For years, Wheeler suffered mysterious falls, shortness of breath and lightheadedness, but doctors always said he was dehydrated. Then they said the collection of symptoms was due to him jumping out of planes during the war. Wheeler and Tina, his wife of 30 years, accepted this news and kept up their active, travel-filled lifestyle.
Then everything literally came crashing down one summer afternoon in 2017.
“He just hit the floor, dropped like a sack of potatoes,” Tina said. “Thank goodness I’d decided to work from home that day. He was getting ready to go eat lunch with the fellas, when I heard this loud noise. He was flat on the floor!”
He was raced by ambulance to the hospital, where doctors later informed the couple that Wheeler’s heart rate had been dangerously low when he arrived.

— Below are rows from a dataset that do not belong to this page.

(** * Flight aggregation engine: rate limiter, TTL cache, aggregator

    A shallow embedding of [src/utils/rate-limiter.ts],
    [src/services/cache.ts] and [src/services/aggregator.ts], with the
    properties of their specification stated and proved over it.

    Conventions of the embedding.
    - A JavaScript [number] that carries a quantity (price, token count,
      refill rate) is a rational [Q]: the arithmetic is exact, rounding of
      IEEE doubles and NaN are outside the model.  Clock readings
      ([Date.now()], integer milliseconds), durations in minutes and the
      numbers of a request are integers [Z].
    - A JavaScript string is a [string] of 8-bit code units;
      [slice(0, n)] is [substring 0 n].
    - A [Map] that is iterated is an association list in insertion order
      ([JsMap]); the cache store, which is only looked up, is a [gmap].
    - An [async] function is cut at its [await]s into atomic segments; what
      the environment decides (clock readings, provider outcomes) is an
      argument of the segment. *)

From stdpp Require Import gmap strings.
From Stdlib Require Import List String Ascii ZArith QArith Qminmax Qround.
From Stdlib Require Import Lia Lqa Permutation Sorted Bool DecimalString.
From Stdlib Require DecimalPos DecimalZ.
Import ListNotations.

Local Close Scope Q_scope.
Local Open Scope Z_scope.
Local Open Scope list_scope.
Local Open Scope string_scope.

(** * Part I: the embedding *)

(** ** JavaScript [Map] with insertion-ordered iteration *)

Module JsMap.
Section Ops.
Context {V : Type}.

Definition t := list (string * V).

Definition empty : t := [].

(** [Map.prototype.get] *)
Fixpoint get (k : string) (m : t) : option V :=
  match m with
  | [] => None
  | (k', v) :: m' => if String.eqb k k' then Some v else get k m'
  end.

(** [Map.prototype.set]: an existing key keeps its position and takes the
    new value, a new key is appended. *)
Fixpoint set (k : string) (v : V) (m : t) : t :=
  match m with
  | [] => [(k, v)]
  | (k', v') :: m' =>
      if String.eqb k k' then (k, v) :: m' else (k', v') :: set k v m'
  end.

(** [Map.prototype.values], spread into an array *)
Definition values (m : t) : list V := List.map snd m.

Definition keys (m : t) : list string := List.map fst m.
End Ops.
Arguments t : clear implicits.
End JsMap.

(** ** Record types of [providers/provider.ts] *)

Module NormalizedFlight.
Record t := mk {
  id : string;
  source : string;
  airline : string;
  airline_code : string;
  flight_number : string;
  origin : string;
  destination : string;
  departure_time : string;
  arrival_time : string;
  duration_minutes : Z;
  stops : Z;
  price : Q;
  currency : string;
  deep_link : option string;
  cabin_class : string;
  baggage_included : bool
}.
End NormalizedFlight.

Module ExploreResult.
Record t := mk {
  destination : string;
  destination_name : string;
  price : Q;
  currency : string;
  departure_date : string;
  return_date : string;
  source : string;
  deep_link : option string
}.
End ExploreResult.

(** [a < b] on numbers, as a boolean *)
Definition Qltb (a b : Q) : bool :=
  match Qcompare a b with Lt => true | _ => false end.

(** ** The keep-the-cheapest loop shared by both aggregations

[deduplicate] and the inline loop of [exploreDestinations] are the same
loop over a [Map<string, _>], for two key functions. *)

Section Cheapest.
Context {A : Type}.
Variable key : A -> string.
Variable price : A -> Q.

(** One iteration:
    [const existing = seen.get(key);
     if (!existing || f.price < existing.price) seen.set(key, f);] *)
Definition cheapest_step (seen : JsMap.t A) (f : A) : JsMap.t A :=
  match JsMap.get (key f) seen with
  | None => JsMap.set (key f) f seen
  | Some existing =>
      if Qltb (price f) (price existing)
      then JsMap.set (key f) f seen
      else seen
  end.
(** The time offset [dt] lies in the period [separatrix] projects to:
    phases [[0, 2*pi)] for a positive slip factor and [[pi, 3*pi)] for a
    negative one. *)
Definition in_projected_period (RFP : RFSectionParameters.t) (dt : R) : Prop :=
  let eta0 := RFSectionParameters.eta_0 RFP (RFSectionParameters.counter RFP) in
  (0 < eta0 -> 0 <= bunch_phase RFP dt < 2 * PI)
  /\ (eta0 < 0 -> PI <= bunch_phase RFP dt < 3 * PI).

(** The constant in front of the single-harmonic separatrix,
    [beta^2*E*V0/(pi*eta*h)]. *)
Definition separatrix_factor (GP : GeneralParameters.t) (RFP : RFSectionParameters.t)
    (total_voltage : option (nat -> R)) : R :=
  let counter := RFSectionParameters.counter RFP in
  let V0 :=
    match total_voltage with
    | None => GeneralParameters.charge GP * RFSectionParameters.voltage RFP 0 counter
    | Some tv => tv counter
    end in
  RFSectionParameters.beta RFP counter ^ 2 * RFSectionParameters.energy RFP counter * V0
  / (PI * RFSectionParameters.eta_0 RFP counter * RFSectionParameters.harmonic RFP 0 counter).

(** [np.fabs(a) < np.fabs(b)]. *)
Definition fabs_lt (a b : R) : bool :=
  if Rlt_dec (Rabs a) (Rabs b) then true else false.

(** The bucket-edge time of [is_in_separatrix]. *)
Definition dt_sep (RFP : RFSectionParameters.t) : R :=
  let counter := RFSectionParameters.counter RFP in
  (PI - RFSectionParameters.phi_s RFP counter
      - RFSectionParameters.phi_RF RFP 0 counter)
  / RFSectionParameters.omega_RF RFP 0 counter.

(** [is_in_separatrix] at one point.  Both calls of [hamiltonian] are
    written with [total_voltage = None] in the source. *)
Definition is_in_separatrix (GP : GeneralParameters.t) (RFP : RFSectionParameters.t)
    (B : Beam.t) (dt dE : R) (total_voltage : option (nat -> R))
  : list diagnostic * bool :=
  let warnings :=
    warn_if (1 <? GeneralParameters.n_sections GP)%nat is_in_separatrix_sections_warning
    ++ warn_if (1 <? RFSectionParameters.n_rf RFP)%nat is_in_separatrix_harmonics_warning in
  let '(w1, Hsep) := hamiltonian GP RFP B (dt_sep RFP) 0 None in
  let '(w2, H) := hamiltonian GP RFP B dt dE None in
  (warnings ++ w1 ++ w2, fabs_lt H Hsep).

(** The direct check the in-bucket test is compared with:
    [|H(dt, dE)| < |H(dt_sep, 0)|], both values computed by [hamiltonian]
    with the [total_voltage] the caller gives. *)
Definition direct_check (GP : GeneralParameters.t) (RFP : RFSectionParameters.t)
    (B : Beam.t) (dt dE : R) (total_voltage : option (nat -> R)) : bool :=
  fabs_lt (snd (hamiltonian GP RFP B dt dE total_voltage))
          (snd (hamiltonian GP RFP B (dt_sep RFP) 0 total_voltage)).

(** A ring of one section and a stationary bucket above transition:
    slip factor 1, synchronous phase [pi], unit voltage, harmonic,
    angular frequency, energy and charge, RF phase 0. *)
Definition unit_ring : GeneralParameters.t :=
  {| GeneralParameters.n_sections := 1;
     GeneralParameters.ring_circumference := 1;
     GeneralParameters.charge := 1;
     GeneralParameters.t_rev := fun _ => 1 |}.

Definition unit_beam : Beam.t :=
  {| Beam.beta := 1; Beam.energy := 1 |}.

Definition stationary_above : RFSectionParameters.t :=
  {| RFSectionParameters.n_rf := 1;
     RFSectionParameters.counter := 0;
     RFSectionParameters.harmonic := fun _ _ => 1;
     RFSectionParameters.voltage := fun _ _ => 1;
     RFSectionParameters.omega_RF := fun _ _ => 1;
     RFSectionParameters.phi_RF := fun _ _ => 0;
     RFSectionParameters.phi_s := fun _ => PI;
     RFSectionParameters.eta_0 := fun _ => 1;
     RFSectionParameters.beta := fun _ => 1;
     RFSectionParameters.energy := fun _ => 1;
     RFSectionParameters.charge := 1;
     RFSectionParameters.eta_tracking := fun _ _ _ => 1 |}.

(** A value for the branch of several harmonics where it is not taken. *)
Definition branch_not_taken : GeneralParameters.t -> RFSectionParameters.t -> R -> option R :=
  fun _ _ _ => None.

End RF.

(* ================================================================== *)
(** * Auxiliary notions for the Hamiltonian and the total voltage *)

Module Bucket.
Local Open Scope R_scope.

(** The phase [phi] lies in the interval that [hamiltonian] projects the
    bunch phase to: [[0, 2*pi)] for a positive slip factor and [[-pi, pi)]
    for a negative one; at a zero slip factor no projection is made. *)
Definition in_hamiltonian_interval (RFP : RFSectionParameters.t) (phi : R) : Prop :=
  let eta0 := RFSectionParameters.eta_0 RFP (RFSectionParameters.counter RFP) in
  (0 < eta0 -> 0 <= phi < 2 * PI) /\ (eta0 < 0 -> - PI <= phi < PI).

(** The sum of the absolute first-harmonic voltages of the sections at turn
    [k]. *)
Definition sum_abs_voltage (sections : list RFSectionParameters.t) (k : nat) : R :=
  fold_right (fun s acc => Rabs (RFSectionParameters.voltage s 0 k) + acc) 0 sections.

End Bucket.

(* ================================================================== *)
(** * Filters of the control loops: the feedback comb filter and the moving
      average *)

Module SignalProcessing.
Import Py Np.
Local Open Scope Q_scope.
Local Open Scope py_scope.

(** [comb_filter] on one sample; on arrays NumPy applies it sample by
    sample. *)
Definition comb_filter (x y a : Q) : Q := a * y + (1 - a) * x.

(** What [moving_average] prints: [print("No points", N_half)] and
    [print(x_prev)]. *)
Inductive printed : Type :=
| NoPoints (N_half : Z)
| Value (v : Q).

(** [np.cumsum] with a running total that starts at [total]. *)
Fixpoint cumsum_from (total : Q) (a : list Q) : list Q :=
  match a with
  | [] => []
  | v :: a' => (total + v) :: cumsum_from (total + v) a'
  end.

(** [np.cumsum]. *)
Definition cumsum (a : list Q) : list Q := cumsum_from 0 a.

(** [np.ones(n)] for an integer [n]: a negative size is refused. *)
Definition ones (n : Z) : outcome (list Q) :=
  if (n <? 0)%Z then Raise (ValueError "negative dimensions are not allowed")
  else Return (repeat 1 (Z.to_nat n)).

(** The difference [a - b] of two arrays: sample by sample for arrays of
    one length, a one-sample array is stretched over the other one, any
    other pair of lengths is refused. *)
Definition subtract (a b : list Q) : outcome (list Q) :=
  if Nat.eqb (length a) (length b)
  then Return (map (fun p => fst p - snd p) (combine a b))
  else match a, b with
       | [v], _ => Return (map (fun w => v - w) b)
       | _, [w] => Return (map (fun v => v - w) a)
       | _, _ => Raise (ValueError "operands could not be broadcast together")
       end.

(** [a[n:]] and [a[:-n]] for an integer [n], with Python's reading of
    negative bounds. *)
Definition from_index (a : list Q) (n : Z) : list Q :=
  Tracker.slice a n (Z.of_nat (length a)).

Definition up_to_minus (a : list Q) (n : Z) : list Q :=
  Tracker.slice a 0 (- n).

An abundance of tests and procedures followed, including EKGs, a heart biopsy and having a defibrillator implanted.
But it wasn’t until November of that year, a full four months after his July collapse, that a cardiologist at the Medical University of South Carolina finally had the biopsy analyzed and diagnosed hATTR amyloidosis.

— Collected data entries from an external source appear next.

Lemma count_faces_by_person (ps : list person) (fs : list face) :
  NoDup (map p_id ps) ->
  (forall f pid, In f fs -> f_person_id f = Some pid -> In pid (map p_id ps)) ->
  list_sum (map (fun p => List.length
                            (filter (fun f => opt_Z_eqb (f_person_id f) (p_id p)) fs))
                ps) =
  List.length (filter is_assigned fs).
Proof.
  intros Hnd. induction fs as [|a fs IH]; intros Href.
  - cbn [filter List.length]. clear. induction ps as [|p ps IHp]; cbn; auto.
  - assert (Hsplit : forall qs,
              list_sum (map (fun p => List.length
                                (filter (fun f => opt_Z_eqb (f_person_id f) (p_id p))
                                        (a :: fs))) qs) =
              (list_sum (map (fun p => if opt_Z_eqb (f_person_id a) (p_id p)
                                       then 1%nat else 0%nat) qs) +
               list_sum (map (fun p => List.length
                                (filter (fun f => opt_Z_eqb (f_person_id f) (p_id p))
                                        fs)) qs))%nat).
    { induction qs as [|q qs IHq]; cbn [map list_sum fold_right]; [reflexivity|].
      fold (list_sum (map (fun p => List.length
                                (filter (fun f => opt_Z_eqb (f_person_id f) (p_id p))
                                        (a :: fs))) qs)).
      rewrite IHq. cbn [filter].
      destruct (opt_Z_eqb (f_person_id a) (p_id q)); cbn [List.length];
        unfold list_sum; lia. }
    rewrite Hsplit, IH by (intros f pid Hf; apply Href; now right).
    cbn [filter]. unfold is_assigned at 2.
    destruct (f_person_id a) as [pid|] eqn:Ea; cbn [opt_Z_eqb List.length].
    + rewrite count_one; [reflexivity | exact Hnd |].
      eapply Href; [now left | exact Ea].
    + replace (list_sum (map (fun _ : person => 0%nat) ps)) with 0%nat; [reflexivity|].
      clear. induction ps; cbn; auto.
Qed.
(** X17: the address [resolveMCPInputFields] takes from a description is a
    piece of that description: it follows the prefix [mcp:] and white
    space, starts with [http://] or [https://], goes on for at least one
    more character, and holds no white space. *)
Theorem mcpUrl_wellformed desc url :
  mcpUrl desc = Some url ->
  (exists gap host rest,
     desc = txt "mcp:" ++ gap ++ url ++ rest /\
     forallb is_js_space gap = true /\
     (url = txt "http://" ++ host \/ url = txt "https://" ++ host) /\
     nonempty host = true) /\
  forallb (fun c => negb (is_js_space c)) url = true.
Proof.
  unfold mcpUrl.
  destruct (startsWith desc (txt "mcp:")) eqn:Hm; [|discriminate].
  apply startsWith_spec in Hm as [d ->].
  replace (drop 4 (txt "mcp:" ++ d)) with d by reflexivity.
  pose proof (take_drop_while is_js_space d) as Hd.
  pose proof (take_while_forallb is_js_space d) as Hgap.
  set (gap := take_while is_js_space d) in *.
  set (r := drop_while is_js_space d) in *.
  assert (Hmain : forall sc,
    forallb (fun c => negb (is_js_space c)) sc = true ->
    startsWith r sc = true ->
    forall host, host = take_while (fun c => negb (is_js_space c)) (drop (length sc) r) ->
    nonempty host = true ->
    (exists rest, txt "mcp:" ++ d = txt "mcp:" ++ gap ++ (sc ++ host) ++ rest) /\
    forallb (fun c => negb (is_js_space c)) (sc ++ host) = true).
  { intros sc Hsc Hs host Hhost Hne. apply startsWith_spec in Hs as [r' Hr'].
    rewrite Hr', drop_app_length in Hhost. split.
    - exists (drop_while (fun c => negb (is_js_space c)) r').
      f_equal. rewrite <- Hd, Hr'. f_equal. rewrite <- app_assoc. f_equal.
      subst host. symmetry. apply take_drop_while.
    - rewrite forallb_app, Hsc. subst host. apply take_while_forallb. }
  destruct (startsWith r (txt "https://")) eqn:Hs.
  - set (host := take_while _ _).
    destruct (nonempty host) eqn:Hne; [|discriminate]. intros [= <-].
    destruct (Hmain (txt "https://") eq_refl Hs host eq_refl Hne) as [[rest Hrest] Hns].
    split; [|exact Hns]. exists gap, host, rest. repeat split; try done. by right.
  - destruct (startsWith r (txt "http://")) eqn:Hs'; [|discriminate].
    set (host := take_while _ _).
    destruct (nonempty host) eqn:Hne; [|discriminate]. intros [= <-].
    destruct (Hmain (txt "http://") eq_refl Hs' host eq_refl Hne) as [[rest Hrest] Hns].
    split; [|exact Hns]. exists gap, host, rest. repeat split; try done. by left.
Qed.

Lemma mcpUrl_wellformed_witness :
  mcpUrl (txt "mcp:  https://tools.example/geo (resolves the city)")
  = Some (txt "https://tools.example/geo") /\
  forallb (fun c => negb (is_js_space c)) (txt "https://tools.example/geo") = true.
Proof.
  split; [reflexivity|].
  apply (mcpUrl_wellformed (txt "mcp:  https://tools.example/geo (resolves the city)")).
  reflexivity.
Defined.

(** * Selection stays within the catalog *)

Lemma filter_sublist {A} (f : A -> bool) l : sublist (List.filter f l) l.
Proof.
  induction l as [|x l IH]; [constructor|]. cbn [List.filter].
  destruct (f x); [by apply sublist_skip | by apply sublist_cons].
Qed.

Lemma serversFromReply_sublist servers response :
  sublist (serversFromReply servers response) servers.
Proof.
  destruct response as [[|c r]|]; cbn [serversFromReply]; try reflexivity.
  apply filter_sublist.
Qed.

Lemma toolsFromReply_sublist tools response :
  sublist (toolsFromReply tools response) tools.
Proof.
  destruct response as [[|c r]|]; cbn [toolsFromReply]; try apply sublist_take.
  apply filter_sublist.
Qed.

(** X18: whatever the model replies, the servers [selectRelevantServers]
    resolves to are servers of the configuration, and the tools
    [selectRelevantTools] resolves to are tools of the list it was given:
    in both cases a sub-list, in the order of the declaration, with
    nothing invented and nothing repeated. *)
Theorem selection_within_catalog w cfg input tools server :
  (forall selected, selectRelevantServers w cfg input = Resolved (Some selected) ->
     sublist selected (default [] (servers cfg))) /\
  (forall selected, selectRelevantTools w input tools server = Resolved (Some selected) ->
     sublist selected tools).
Proof.
  split; intros selected.
  - unfold selectRelevantServers.
    destruct (servers cfg) as [[|s declared]|]; try (intros [= <-]; constructor).
    destruct (callLLM w SelectServers _) as [response|e]; cbn [bind measure].
    + intros [= <-]. apply serversFromReply_sublist.
    + destruct (swallows w AtSelectServersBody); discriminate.
  - unfold selectRelevantTools.
    destruct tools as [|t tools]; [intros [= <-]; constructor|].
    destruct (callLLM w SelectTools _) as [response|e]; cbn [bind measure].
    + intros [= <-]. apply toolsFromReply_sublist.
    + destruct (swallows w AtSelectToolsBody); discriminate.
Qed.

(** * Failures of tools *)

Lemma selectRelevantTools_reply w callLLM' httpCall' input tools server :
  (forall prompt, callLLM' SelectTools prompt = callLLM w SelectTools prompt) ->
  selectRelevantTools (mkWorld (swallows w) callLLM' (httpTools w) httpCall') input tools server
  = selectRelevantTools w input tools server.
Proof.
  intros H. unfold selectRelevantTools. destruct tools as [|t tools]; [reflexivity|].
  cbn [swallows callLLM]. by rewrite H.
Qed.

(** X19: no failure of a tool fails the stage that discovers and invokes
    tools.  Whether that stage completes or throws is settled by the
    discovery requests and the selection of tools alone: it is the same
    whatever the tool calls answer, whatever the model replies when it is
    asked for the parameters of a tool, and whatever results were there
    before. *)
Theorem tool_failures_are_isolated w callLLM' httpCall' input relevantServers
    toolResults toolResults' :
  (forall prompt, callLLM' SelectTools prompt = callLLM w SelectTools prompt) ->
  fst (discoverAndInvoke (mkWorld (swallows w) callLLM' (httpTools w) httpCall')
         input relevantServers toolResults')
  = fst (discoverAndInvoke w input relevantServers toolResults).
Proof.
  intros Hsel. revert toolResults toolResults'.
  induction relevantServers as [|server rest IH]; intros tr tr'; [reflexivity|].
  cbn [discoverAndInvoke].
  change (discoverTools (mkWorld (swallows w) callLLM' (httpTools w) httpCall') server)
    with (discoverTools w server).
  destruct (notNull (discoverTools w server)) as [tools|e]; [|reflexivity].
  destruct (nonempty tools); [|apply IH].
  rewrite selectRelevantTools_reply by exact Hsel.
  cbn [swallows].
  destruct (notNull (flatten (measure (swallows w) AtSelectTools
                               (selectRelevantTools w input tools server))))
    as [relevantTools|e]; [|reflexivity].
  apply IH.
Qed.

Lemma tool_failures_are_isolated_witness :
  fst (discoverAndInvoke
         (mkWorld (swallows toolWorld)
            (fun purpose prompt =>
               match purpose with
               | GenerateParameters => Rejected (txt "model unavailable")
               | _ => callLLM toolWorld purpose prompt
               end)
            (httpTools toolWorld)
            (fun _ _ _ => Rejected (txt "Request failed: 500 - down")))
         sampleInput twoServers [])
  = Resolved tt.
Proof.
  refine (tool_failures_are_isolated toolWorld _ _ sampleInput twoServers [] [] _).
  intros prompt. reflexivity.
Defined.

(** * The event stream *)

Lemma splitLines_nonempty s : splitLines s <> [].
Proof.
  destruct s as [|c s]; [discriminate|]. cbn [splitLines].
  destruct (chr_eqb c "010"); [discriminate|]. by destruct (splitLines s).
Qed.

Lemma removelast_consHead c lines :
  lines <> [] ->
  removelast (consHead c lines) ++ [popLine (consHead c lines)]
  = consHead c (removelast lines ++ [popLine lines]).
Proof.
  intros Hne. destruct lines as [|l [|l' ls]]; [done | reflexivity |].
  cbn [consHead]. reflexivity.
Qed.

Lemma removelast_popLine lines : lines <> [] -> removelast lines ++ [popLine lines] = lines.
Proof.
  intros Hne.
  induction lines as [|l ls IH]; [done|].
  destruct ls as [|l' ls]; [reflexivity|].
  change (popLine (l :: l' :: ls)) with (popLine (l' :: ls)).
  change (removelast (l :: l' :: ls)) with (l :: removelast (l' :: ls)).
  cbn [app]. f_equal. by apply IH.
Qed.

(** Splitting a text given in two pieces: the lines of the first piece
    but the last, then the lines of what was held back followed by the
    second piece. *)
Lemma splitLines_app a b :
  splitLines (a ++ b) = removelast (splitLines a) ++ splitLines (popLine (splitLines a) ++ b).
Proof.
  induction a as [|c a IH]; [reflexivity|].
  cbn [app splitLines]. destruct (chr_eqb c "010") eqn:Ec.
  - rewrite IH. pose proof (splitLines_nonempty a) as Hne.
    destruct (splitLines a) as [|l ls]; [done|]. reflexivity.
  - rewrite IH. pose proof (splitLines_nonempty a) as Hne.
    destruct (splitLines a) as [|l [|l' ls]]; [done| |].
    + cbn [removelast consHead app popLine last default from_option id].
      cbn [splitLines]. by rewrite Ec.
    + reflexivity.
Qed.

Lemma removelast_app_nonempty {A} (xs ys : list A) :
  ys <> [] -> removelast (xs ++ ys) = xs ++ removelast ys.
Proof.
  intros Hne. induction xs as [|x xs IH]; [reflexivity|].
  cbn [app removelast]. destruct (xs ++ ys) eqn:E.
  - by destruct xs, ys.
  - by rewrite <- IH.
Qed.

Lemma popLine_app xs ys : ys <> [] -> popLine (xs ++ ys) = popLine ys.
Proof.
  intros Hne. unfold popLine. f_equal.
  destruct ys as [|y ys] using rev_ind; [done|].
  by rewrite app_assoc, !last_snoc.
Qed.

“As he explained it to us, this is what’s been going on all these years,” Tina said.
The disease hasn’t slowed Wheeler—much.
“I’m handling it well,” he said. “I exercise three times a week and follow the medication they give me.” Though he does admit it interferes a little with his social life. Wheeler is a member of three veterans’ organizations, and he relishes his role as treasurer for one of them.
“He loved to drive. This man used to jump in his car and drive 13 hours to New York,” Tina said. “He has done some settling down and accepting the fact that he can’t just jump up and go to these things.”
His hATTR amyloidosis limits his time behind the wheel to local travel only. Now when the couple hits the road, Tina does the driving.
Today, there are treatments available that address the underlying cause of hATTR amyloidosis and additional treatment options are being researched.
In fact, the only tarnish on the couple’s glow is that their children and other family members haven’t taken the genetic test to see if they carry the mutation that causes hATTR amyloidosis. It’s a sore spot that has the long-time couple somewhat in their feelings.
“I told them all,” Wheeler said. “But they haven’t followed through yet.”
“We’ve been kind of disappointed in that,” Tina said. “We’re trying to get everyone over 18 tested. I sent them the data where their doctors can order the kit for free because a patient’s family member has been diagnosed, but …”
“My youngest daughter, her doctor hasn’t gotten around to it,” Wheeler said, a hint of unhappiness creeping into his voice.
“They know all that’s going on,” Tina said. “We keep them abreast. They know it’s hereditary. We’re not really sure why they’re not jumping on this.”
“One of their doctors never heard of amyloidosis,” Wheeler said, the unhappiness expanding. But it’s the only sign of dismay over his diagnosis.
“Since he was diagnosed, he’s remained very positive and hasn’t missed a beat,” Tina said. “Keeping that positive mind is a big part of healing.”